## Your objective
Of the entries below, return exactly those lines that fall between the one containing "- apply Z.ltb_ge in Hneg." and the one containing "user (as_user 7)", the two end lines included.

=======

(** ** Connecting and listing *)

(** Splits a goal made of conjunctions and equivalences and closes the parts
    that hold by a clash of constructors in a hypothesis. *)
Ltac by_cases_on_answers :=
  repeat split; unfold not; intros;
  repeat match goal with
         | H : _ /\ _ |- _ => destruct H
         | H : exists _, _ |- _ => destruct H
         end;
  try congruence; eauto.

Section TypedRun.

Import Typed.

Lemma getPodAndNodeInfo_home_fail (env : Env) (e : string) :
  KUBECONFIG env = "" ->
  UserHomeDir env = inl e ->
  getPodAndNodeInfo env = ([], Err ("error getting home directory: " ++ e)).
Proof.
  intros Hk Hh. unfold getPodAndNodeInfo.
  rewrite decide_True by exact Hk. now rewrite Hh.
Qed.

Lemma getPodAndNodeInfo_resolved (env : Env) (path : string) :
  resolved_kubeconfig env path ->
  getPodAndNodeInfo env =
  match BuildConfigFromFlags env path with
  | Some err => ([], Err ("error building kubeconfig: " ++ err))
  | None =>
      match NewForConfig env with
      | Some err => ([], Err ("error creating kubernetes client: " ++ err))
      | None =>
          match PodsList env "default" with
          | inl err =>
              ([ListPods (NamespaceParam "default")],
               Err ("error listing pods: " ++ err))
          | inr pods =>
              match NodesList env with
              | inl err =>
                  ([ListPods (NamespaceParam "default"); ListNodes],
                   Err ("error listing nodes: " ++ err))
              | inr nodes =>
                  ([ListPods (NamespaceParam "default"); ListNodes],
                   Ok (joinPods (buildNodeIPMap nodes) pods))
              end
          end
      end
  end.
Proof.
  intros [[Hk ->]|(Hk & homeDir & Hh & ->)]; unfold getPodAndNodeInfo.
  - now rewrite decide_False by exact Hk.
  - rewrite decide_True by exact Hk. now rewrite Hh.
Qed.
(** How [set_adapters] of diffusers answers: it refuses lists of different
    lengths and names that are not present with a [ValueError], and fails
    with a [KeyError] on its per-component weights when no name is given. *)
Definition diffusers_set_adapters (history : list call)
    (adapter_names : list string) (adapter_weights : list Q) : result unit :=
  if negb (length adapter_names =? length adapter_weights)%nat then
    Raise (OtherError "ValueError"
             "Length of adapter names does not match length of their weights")
  else if negb (forallb (λ a, bool_decide (a ∈ present_adapters history)) adapter_names)
  then Raise (OtherError "ValueError"
                "Adapter name(s) not in the list of present adapters")
  else match adapter_names with
       | [] => Raise (KeyError "unet")
       | _ :: _ => Ok ()
       end.


(** Two worlds for the examples: one where every collaborator answers, one
    where the weights cache cannot download anything. *)
Definition online : World := {|
  ensure := λ url file,
    Ok (if file then "/cache/" +:+ PyStr.last_field "/" url else "/cache/extracted");
  activate := λ history _, diffusers_set_adapters history;
  infer := λ _ _ args, Ok (imap (λ i _, Image i) (arg_prompt args));
  nsfw := λ images, map (λ _, false) images;
  get_image := λ path, Ok (Tensor path);
  urandom := 4242
|}.

Definition offline : World := {|
  ensure := λ _ _, Raise (OtherError "ConnectionError" "host unreachable");
  activate := activate online;
  infer := infer online;
  nsfw := nsfw online;
  get_image := get_image online;
  urandom := urandom online
|}.

(** A world in which the cache fails on every URL that mentions "missing". *)
Definition flaky : World := {|
  ensure := λ url file,
    if PyStr.contains "missing" url
    then Raise (OtherError "HTTPError" "404 Client Error")
    else ensure online url file;
  activate := activate online;
  infer := infer online;
  nsfw := nsfw online;
  get_image := get_image online;
  urandom := urandom online
|}.

(** The inference error that [predict] answers with a retry. *)
Definition shape_mismatch (r : result (list image)) : bool :=
  match r with
  | Raise (RuntimeError msg) => PyStr.contains MAT_SHAPES msg
  | _ => false
  end.

(** A computation that leaves the adapter-affecting part alone. *)
Definition preserves {A} (m : St Predictor A) : Prop :=
  ∀ st, lora_state (m st).2 = lora_state st.

(** A request with the defaults of the [Input] declarations, for the
    examples. *)
Definition request (hf_loras : option (list string)) (lora_scales : option (list Q))
    (disable_safety_checker : bool) : Inputs := {|
  prompt := "a portrait of a cyberpunk pony";
  aspect_ratio := "1:1";
  input_image := None;
  prompt_strength := 8 # 10;
  num_outputs := 1;
  num_inference_steps := 28;
  guidance_scale := 35 # 10;
  seed := None;
  output_format := "webp";
  output_quality := 80;
  hf_loras := hf_loras;
  lora_scales := lora_scales;
  disable_safety_checker := disable_safety_checker
|}.

(** The images that [predict] keeps, each with its index in
    [output.images]: all of them when the checker is disabled, otherwise
    those whose flag in [has_nsfw_content] is not set. *)
Definition keeps (disable_safety_checker : bool) (has_nsfw_content : list bool)
    (entry : nat * image) : bool :=
  disable_safety_checker || negb (default false (has_nsfw_content !! entry.1)).

Definition kept_from (disable_safety_checker : bool) (has_nsfw_content : list bool)
    (i : nat) (images : list image) : list (nat * image) :=
  filter (λ entry, keeps disable_safety_checker has_nsfw_content entry = true)
         (zip (seq i (length images)) images).

(** The files of an archive written below [dest], later members over
    earlier ones. *)
Definition unpack (dest : string) (members : list (string * bytes))
    (m : gmap string bytes) : gmap string bytes :=
  foldl (λ acc member, <[ path_join dest member.1 := member.2 ]> acc) m members.
(** * Interchained consensus core: a shallow embedding and its properties

    This development embeds three parts of the node in Rocq and proves
    properties of the embedding:

    - the token ledger of [src/wallet/token.h] and [src/wallet/token.cpp]
      (wire format of a [TokenOperation], the ledger operations,
      [ApplyOperation] and [ReplayOperation]);
    - the proof-of-work engine of [src/pow.cpp] (retargeting and
      verification);
    - the coinbase construction and the package selection of
      [src/miner.cpp].

    Conventions.  A C++ [int], [int64_t] or [CAmount] is a [Z]; unsigned
    types and the 256-bit [arith_uint256] are [Z] with the wrap-around
    written out.  Signed arithmetic is exact where the operands are chain
    parameters, times and rewards: signed overflow is undefined in C++,
    and a theorem about such a quantity states the range in which none
    occurs.  The balances, allowances and supplies of the ledger, which
    an operation can push past 64 bits, carry the two's-complement
    wrap-around.  [std::map] is a [gmap], [std::set] a [gset] (visited in
    ascending order where the code loops over it), a [std::vector] a
    [list].  An exception, an assertion failure or an undefined access
    is [None]. *)

From Stdlib Require Import ZArith Lia List String Ascii Bool DecimalString Sorted.
From Stdlib.Strings Require Import Byte.
From stdpp Require Import base gmap strings list fin_maps sorting.
(** * DefiDazzleAgent: the opportunity-aggregation and risk-scoring engine

    A shallow embedding of the calculators of [Portfolio Optimiser Core]
    ([calculations/apr_calculator.py], [calculations/risk_calculator.py],
    [calculations/price_calculator.py], [calculations/data_fetcher.py]), of the
    scan shells of [strategies/YieldScanner.py] and of the ranking of
    [defitrader.py], followed by the properties checked against them.

    Number model.  Python [float] and [Decimal] values are embedded as exact
    rationals ([Q]); the one function that takes a square root
    ([calculate_pool_volatility]) is embedded over the reals ([R]).  Rounding
    of binary64 and of the 28-digit decimal context is therefore not part of
    the model; comparisons, guards and control flow are.  On-chain integers
    ([uint256] call results) are [Z].

    Exceptions.  A Python call either returns a value or raises; this is the
    type [result] below, and [try ... except] blocks are written out as
    matches on it. *)

From Stdlib Require Import ZArith QArith Qminmax Qpower Qabs.
From Stdlib Require Import Lia Lra Lqa.
From Stdlib Require Import List String Bool.
From Stdlib Require Import Permutation Sorted.
From Stdlib Require Import Reals.
Import ListNotations.

Local Open Scope string_scope.
Local Open Scope Q_scope.

(** ** Results of Python calls *)

Inductive result (A : Type) : Type :=
| Ok (a : A)
| Raise (msg : string).

Arguments Ok {A} a.
Arguments Raise {A} msg.

Definition bind {A B : Type} (r : result A) (k : A -> result B) : result B :=
  match r with
  | Ok a => k a
  | Raise msg => Raise msg
  end.

Notation "x <- r ;; k" := (bind r (fun x => k))
  (at level 61, r at next level, right associativity).
(** * Vision fusion and trajectory planning core: a shallow embedding

    The development follows the C++ sources of the tracking core
    (tracker, ball ground collision filter, coordinate conversion) and of
    the trajectory planner (speed profiles, alpha-time search, trajectory
    path planner, obstacle model).

    Numbers.  The sources compute with IEEE binary32 [float]; the embedding
    computes with the real numbers [R] of the standard library, that is,
    with the exact value every floating point operation rounds.  Two
    conventions differ and are kept away from the statements below:
    division by zero (total in [R], an infinity or a NaN in the source) and
    the infinite value itself, which is embedded by the type [xfloat]
    where the source stores it.  Timestamps are [qint64] nanoseconds and are
    embedded as [Z]. *)

From Stdlib Require Import Reals Lra Psatz ZArith List Bool Lia.
From stdpp Require Import gmap sorting.
Import ListNotations.

#[local] Open Scope R_scope.

(** ** Comparisons of floats as booleans *)

Module Cmp.

Definition Rltb (a b : R) : bool := if Rlt_dec a b then true else false.
Definition Rleb (a b : R) : bool := if Rle_dec a b then true else false.
Definition Rgtb (a b : R) : bool := Rltb b a.
Definition Rgeb (a b : R) : bool := Rleb b a.
Definition Reqb (a b : R) : bool := if Req_dec_T a b then true else false.

End Cmp.
Import Cmp.

(** ** core/vector.h: the 2-D vector

    The header is not among the sources at hand; the operations are the
    ones its users call, with their usual meaning. *)

Record Vector : Type := mkVector { vx : R; vy : R }.

Module Vec.

Definition zero : Vector := mkVector 0 0.
Definition add (a b : Vector) : Vector := mkVector (vx a + vx b) (vy a + vy b).
Definition sub (a b : Vector) : Vector := mkVector (vx a - vx b) (vy a - vy b).
Definition scale (a : Vector) (k : R) : Vector := mkVector (vx a * k) (vy a * k).
Definition neg (a : Vector) : Vector := mkVector (- vx a) (- vy a).
Definition dot (a b : Vector) : R := vx a * vx b + vy a * vy b.
Definition lengthSquared (a : Vector) : R := vx a * vx a + vy a * vy a.
Definition length (a : Vector) : R := sqrt (lengthSquared a).
Definition distanceSq (a b : Vector) : R := lengthSquared (sub b a).
Definition distance (a b : Vector) : R := length (sub b a).
Definition abs (a : Vector) : Vector := mkVector (Rabs (vx a)) (Rabs (vy a)).
Definition eqb (a b : Vector) : bool := Reqb (vx a) (vx b) && Reqb (vy a) (vy b).

End Vec.

Declare Scope vec_scope.
Delimit Scope vec_scope with vec.
Infix "+v" := Vec.add (at level 50, left associativity) : vec_scope.
Infix "-v" := Vec.sub (at level 50, left associativity) : vec_scope.
Infix "*v" := Vec.scale (at level 40, left associativity) : vec_scope.
#[local] Open Scope vec_scope.

(** ** core/coordinates.h *)

Module coordinates.

(** [fromVision]: [x = -detectionY / 1000], [y = detectionX / 1000]. *)
Definition fromVision (from : Vector) : Vector :=
  let detectionX := vx from in
  let detectionY := vy from in
  let x := - detectionY / 1000 in
  let y := detectionX / 1000 in
  mkVector x y.

(** [toVision]: [visionX = y * 1000], [visionY = -x * 1000]. *)
Definition toVision (from : Vector) : Vector :=
  let x := vx from in
  let y := vy from in
  let visionX := y * 1000 in
  let visionY := - x * 1000 in
  mkVector visionX visionY.

End coordinates.

(** ** core/linesegment.h

    The header is not among the sources at hand.  [distance] is the
    distance from a point to the closest point of the segment, the meaning
    its callers (the line obstacles) rely on. *)

Module LineSegment.

Record t : Type := mk { start : Vector; end_ : Vector }.

Definition clamp01 (u : R) : R := Rmax 0 (Rmin 1 u).

Definition distance (seg : t) (pos : Vector) : R :=
  let d := end_ seg -v start seg in
  if Reqb (Vec.lengthSquared d) 0 then Vec.distance pos (start seg)
  else
    let u := clamp01 (Vec.dot (pos -v start seg) d / Vec.lengthSquared d) in
    Vec.distance pos (start seg +v d *v u).
(** X1.  The calculator of [enhanced_rsi_tracker.py] and
    [rsi_tracker_app.py], which returns the latest RSI only, raises
    [ValueError] for every negative period and nothing else: for a
    period of 0 or more it returns the last value of the series the
    calculator of [ultimate_rsi_tracker.py] computes from the same
    prices, and 50 for an empty series. *)
Theorem scalar_rsi_is_last (prices : Series) (period : Z) :
  Scalar.calculate_rsi prices period
  = if (period <? 0)%Z then Scalar.ValueError
    else Scalar.Value
           (default (Fin 50)
              (last (Tracker.calculate_rsi prices (Z.to_nat period)))).
Proof.
  unfold Scalar.calculate_rsi, Tracker.calculate_rsi.
  destruct (period <? 0)%Z eqn:Hneg.
  - apply Z.ltb_lt in Hneg.
    replace (Z.of_nat (length prices) <? period + 1)%Z with false
      by (symmetry; apply Z.ltb_ge; lia).
    reflexivity.
  - apply Z.ltb_ge in Hneg.
    replace (Z.of_nat (length prices) <? period + 1)%Z
      with (length prices <? Z.to_nat period + 1)%nat.
    2:{ destruct (Nat.ltb_spec (length prices) (Z.to_nat period + 1));
          symmetry; [apply Z.ltb_lt | apply Z.ltb_ge]; lia. }
    destruct (length prices <? Z.to_nat period + 1)%nat eqn:Hlen.
    + rewrite last_replicate. by destruct (length prices).
    + apply Nat.ltb_ge in Hlen. unfold Pandas.fillna. rewrite !fmap_last.
      destruct (last _) as [x|] eqn:Hlast; [reflexivity|].
      apply last_None in Hlast. apply (f_equal length) in Hlast.
      rewrite length_zip_with in Hlast.
      unfold Pandas.rolling_mean in Hlast.
      rewrite !length_fmap, !length_seq, !length_where, length_diff in Hlast.
      cbn in Hlast. lia.
Qed.
Lemma favorited_filter_ignores_value_witness :
  user (as_user 7) = Some 7 ∧ "false" ≠ "" ∧
  RecipeViewSet.get_queryset (λ _, None) sample (with_favorited (as_user 7) (Some "false")) =
    Ok [R1; R2] ∧
  RecipeViewSet.get_queryset (λ _, None) sample (with_favorited anonymous (Some "1")) =
    Ok [R1; R2; R3].
Proof.
  split; [reflexivity|]. split; [discriminate|]. split.
  - rewrite (proj1 (favorited_filter_ignores_value (λ _, None) sample (as_user 7))
               7 "false" eq_refl); [by vm_compute | discriminate].
  - rewrite (proj2 (proj2 (favorited_filter_ignores_value (λ _, None) sample anonymous))
               (Some "1") eq_refl). by vm_compute.
Defined.

(** * Properties of the rest of the application *)

(** ** Validation, the converse *)

(** X1. [validate] accepts exactly the payloads that have at least one tag
    and a non-empty ingredient list of distinct, stored ingredients whose
    amounts are all present and at least 0.1: every such payload is
    accepted, no other is; and an accepted payload is returned as it came. *)
Theorem validate_accepts_exactly (st : Store) (data : RecipeData) :
  (RecipeDetailSerializer.validate st data = Ok data ↔
   ∃ ts l, d_tags data = Some ts ∧ ts ≠ [] ∧
           d_ingredients_data data = Some l ∧ l ≠ [] ∧
           NoDup (ingredient <$> l) ∧
           Forall (λ e, (∃ a, amount e = Some a ∧ 10 ≤ a) ∧
                        ingredient_exists st (ingredient e) = true) l) ∧
  (∀ v, RecipeDetailSerializer.validate st data = Ok v → v = data).
Proof.
  split; [split|].
  - intros Hv. destruct (validate_Ok_inv st data data Hv)
      as (_ & ts & l & Hts & Hne & Hl & Hlne & Hnd & Hok).
    exists ts, l. repeat split; try done.
    eapply Forall_impl; [apply Hok|]. intros e [Ha He]. split; [|done].
    unfold RecipeDetailSerializer.bad_amount in Ha.
    destruct (amount e) as [a|]; [|done]. exists a. split; [done|].
    apply orb_false_iff in Ha as [_ Ha]. apply bool_decide_eq_false in Ha. lia.
  - intros (ts & l & Hts & Hne & Hl & Hlne & Hnd & Hok).
    rewrite validate_unfold, Hts, Hl. cbn [from_option id].
    destruct ts as [|t ts]; [done|]. destruct l as [|e l]; [done|].
    rewrite bool_decide_eq_true_2 by done.
    rewrite validate_loop_ok; [done|].
    eapply Forall_impl; [apply Hok|]. intros x [(a & Ha & Hge) Hx]. split; [|done].
    unfold RecipeDetailSerializer.bad_amount. rewrite Ha.
    apply orb_false_iff. split; apply bool_decide_eq_false; lia.
  - intros v Hv. by destruct (validate_Ok_inv st data v Hv) as [-> _].
Qed.

Lemma validate_accepts_exactly_witness :
  (∃ ts l, d_tags egg_and_flour = Some ts ∧ ts ≠ [] ∧
           d_ingredients_data egg_and_flour = Some l ∧ l ≠ [] ∧
           NoDup (ingredient <$> l) ∧
           Forall (λ e, (∃ a, amount e = Some a ∧ 10 ≤ a) ∧
                        ingredient_exists sample (ingredient e) = true) l) ∧
  RecipeDetailSerializer.validate sample egg_and_flour = Ok egg_and_flour ∧
  ¬ RecipeDetailSerializer.validate sample unknown_then_small = Ok unknown_then_small.
Proof.
  assert (∃ ts l, d_tags egg_and_flour = Some ts ∧ ts ≠ [] ∧
           d_ingredients_data egg_and_flour = Some l ∧ l ≠ [] ∧
           NoDup (ingredient <$> l) ∧
           Forall (λ e, (∃ a, amount e = Some a ∧ 10 ≤ a) ∧
                        ingredient_exists sample (ingredient e) = true) l) as H.
  { eexists _, _. split; [reflexivity|]. split; [discriminate|].
    split; [reflexivity|]. split; [discriminate|].
    split; [apply (bool_decide_unpack _); by vm_compute|].
    repeat (constructor; [split; [eexists; split; [reflexivity|lia] | reflexivity]|]).
    constructor. }
  split; [done|]. split.
  - by apply (proj2 (proj1 (validate_accepts_exactly sample egg_and_flour))).
  - intros Hv.
    destruct (proj1 (proj1 (validate_accepts_exactly sample unknown_then_small)) Hv)
      as (ts & l & _ & _ & [= <-] & _ & _ & Hok).
    apply Forall_cons in Hok as [[_ Hx] _]. by vm_compute in Hx.
Defined.
(** One callback per case on the sample world, whose clock mints the
    state [random-state-1700000000]. *)
Lemma callback_decides_in_order_witness :
  let denied := sample.callback [("error", ["access_denied"]); ("code", ["c"])] in
  let forged := sample.callback [("state", ["guess"]); ("code", ["c"])] in
  let empty := sample.callback [("state", ["random-state-1700000000"])] in
  let flow arr := exec (appEnv sample.repo) usecase.CompleteAuthenticationWithServer
                    (sample.world arr) in
  served "random-state-1700000000" denied =
    [Called (http.Send (http.OnErrChan "OAuth error: access_denied")) tt] /\
  returned (flow [(Second, denied)]) = Some "OAuth error: access_denied" /\
  returned (flow [(Second, forged)]) = Some "invalid state parameter" /\
  returned (flow [(Second, empty)]) = Some "no authorization code received" /\
  files (final (flow [(Second, forged)])) = files (sample.world [(Second, forged)]).
Proof.
  cbn zeta.
  pose proof (callback_decides_in_order "random-state-1700000000"
    (sample.callback [("error", ["access_denied"]); ("code", ["c"])]) eq_refl) as [Hs Hd].
  pose proof (callback_decides_in_order "random-state-1700000000"
    (sample.callback [("state", ["guess"]); ("code", ["c"])]) eq_refl) as [_ Hf].
  pose proof (callback_decides_in_order "random-state-1700000000"
    (sample.callback [("state", ["random-state-1700000000"])]) eq_refl) as [_ He].
  specialize (Hd sample.repo (sample.world [(Second, _)]) [] [] Second
                eq_refl eq_refl eq_refl (Forall_nil_2 _) eq_refl).
  specialize (Hf sample.repo (sample.world [(Second, _)]) [] [] Second
                eq_refl eq_refl eq_refl (Forall_nil_2 _) eq_refl).
  specialize (He sample.repo (sample.world [(Second, _)]) [] [] Second
                eq_refl eq_refl eq_refl (Forall_nil_2 _) eq_refl).
  split; [exact Hs |].
  split; [exact (proj1 (proj2 Hd)) |].
  split; [exact (proj1 (proj2 Hf)) |].
  split; [exact (proj1 (proj2 He)) |].
  exact (proj2 (proj2 (proj2 Hf))).
Defined.

(** The success case on the sample world: the code is exchanged and the
    token saved. *)
Example callback_with_code_completes :
  let granted := sample.callback
    [("state", ["random-state-1700000000"]); ("code", ["test-auth-code"])] in
  let run := exec (appEnv sample.repo) usecase.CompleteAuthenticationWithServer
               (sample.world [(Second, granted)]) in
  returned run = None /\
  selected (trace run) = [http.RecvCode "test-auth-code"] /\
  files (final run) !! repository.tokenFile =
    Some (sample.marshal sample.mockToken +:+ "
").
Proof. repeat split; vm_compute; reflexivity. Qed.

(** C2. The state string of a run is [random-state-] followed by the
    Unix second at which the run read the clock, and nothing else: two
    runs that read the clock within the same second hand the same state
    to [GetAuthURLWithState]. *)
Theorem state_repeats_within_a_second {S1 S2} (h1 : handler Env S1) (h2 : handler Env S2) (s1 : S1) (s2 : S2) :
  Unix (h1 _ TimeNow s1).1 = Unix (h2 _ TimeNow s2).1 ->
  mintedStates (trace (exec h1 usecase.CompleteAuthenticationWithServer s1)) =
    ["random-state-" +:+ pretty (Unix (h1 _ TimeNow s1).1)] /\
  mintedStates (trace (exec h2 usecase.CompleteAuthenticationWithServer s2)) =
  mintedStates (trace (exec h1 usecase.CompleteAuthenticationWithServer s1)).
Proof.
  assert (Hm : forall S (h : handler Env S) s,
    mintedStates (trace (exec h usecase.CompleteAuthenticationWithServer s)) =
    [usecase.authState (h _ TimeNow s).1]).
  { intros S h s. rewrite flow_run. cbn [trace]. unfold mintedStates. rewrite omap_app.
    destruct (h _ (Select (10 * Minute)) _).1 as [code | err |]; try done.
    match goal with
    | |- context [exec h (usecase.CompleteAuthentication code) ?s6] =>
        destruct (CompleteAuthentication_only_service h code s6) as (_ & _ & _ & Hm)
    end.
    unfold mintedStates in Hm. by rewrite Hm. }
  intros Hsec. rewrite !Hm. unfold usecase.authState. by rewrite Hsec.
Qed.

(** Two runs four tenths of a second apart. *)
Lemma state_repeats_within_a_second_witness :
  let w1 := sample.worldAt sample.clock [] in
  let w2 := sample.worldAt (sample.clock + 400000000) [] in
  now w1 <> now w2 /\
  mintedStates (trace (exec (appEnv sample.repo) usecase.CompleteAuthenticationWithServer w1)) =
    ["random-state-1700000000"] /\
  mintedStates (trace (exec (appEnv sample.repo) usecase.CompleteAuthenticationWithServer w2)) =
  mintedStates (trace (exec (appEnv sample.repo) usecase.CompleteAuthenticationWithServer w1)).
Proof.
  cbn zeta. split; [discriminate |].
  exact (state_repeats_within_a_second (appEnv sample.repo) (appEnv sample.repo)
           (sample.worldAt sample.clock [])
           (sample.worldAt (sample.clock + 400000000) []) eq_refl).
Defined.
(** * MLPF tensor model: a shallow embedding of [mlpf/tfmodel/model.py]

    Tensors are nested lists over the real numbers: a rank-1 tensor is a
    [vec], a rank-2 tensor a [mat] (list of rows), and so on.  A tensor
    without rows carries no width of its own; it stands for the tensor whose
    inner dimensions are the ones the caller expects.  Floating point
    numbers are idealised as reals, so rounding, overflow and NaN are out of
    the model, except where a property turns on them: the sigmoid of the
    gated convolution is rounded to float32, and the tensors of the
    histogram loss can hold NaN.  Integer tensors hold [nat] (indices) or
    [Z] (int64 values).

    TensorFlow and Python exceptions are values of [error]; code that can
    raise returns a [result]. *)

From Stdlib Require Import ZArith Reals Lra Lia Sorted.
From stdpp Require Import base decidable option list gmap strings.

=======

## Solution
  - apply Z.ltb_ge in Hneg.
    replace (Z.of_nat (length prices) <? period + 1)%Z
      with (length prices <? Z.to_nat period + 1)%nat.
    2:{ destruct (Nat.ltb_spec (length prices) (Z.to_nat period + 1));
          symmetry; [apply Z.ltb_lt | apply Z.ltb_ge]; lia. }
    destruct (length prices <? Z.to_nat period + 1)%nat eqn:Hlen.
    + rewrite last_replicate. by destruct (length prices).
    + apply Nat.ltb_ge in Hlen. unfold Pandas.fillna. rewrite !fmap_last.
      destruct (last _) as [x|] eqn:Hlast; [reflexivity|].
      apply last_None in Hlast. apply (f_equal length) in Hlast.
      rewrite length_zip_with in Hlast.
      unfold Pandas.rolling_mean in Hlast.
      rewrite !length_fmap, !length_seq, !length_where, length_diff in Hlast.
      cbn in Hlast. lia.
Qed.
Lemma favorited_filter_ignores_value_witness :
  user (as_user 7) = Some 7 ∧ "false" ≠ "" ∧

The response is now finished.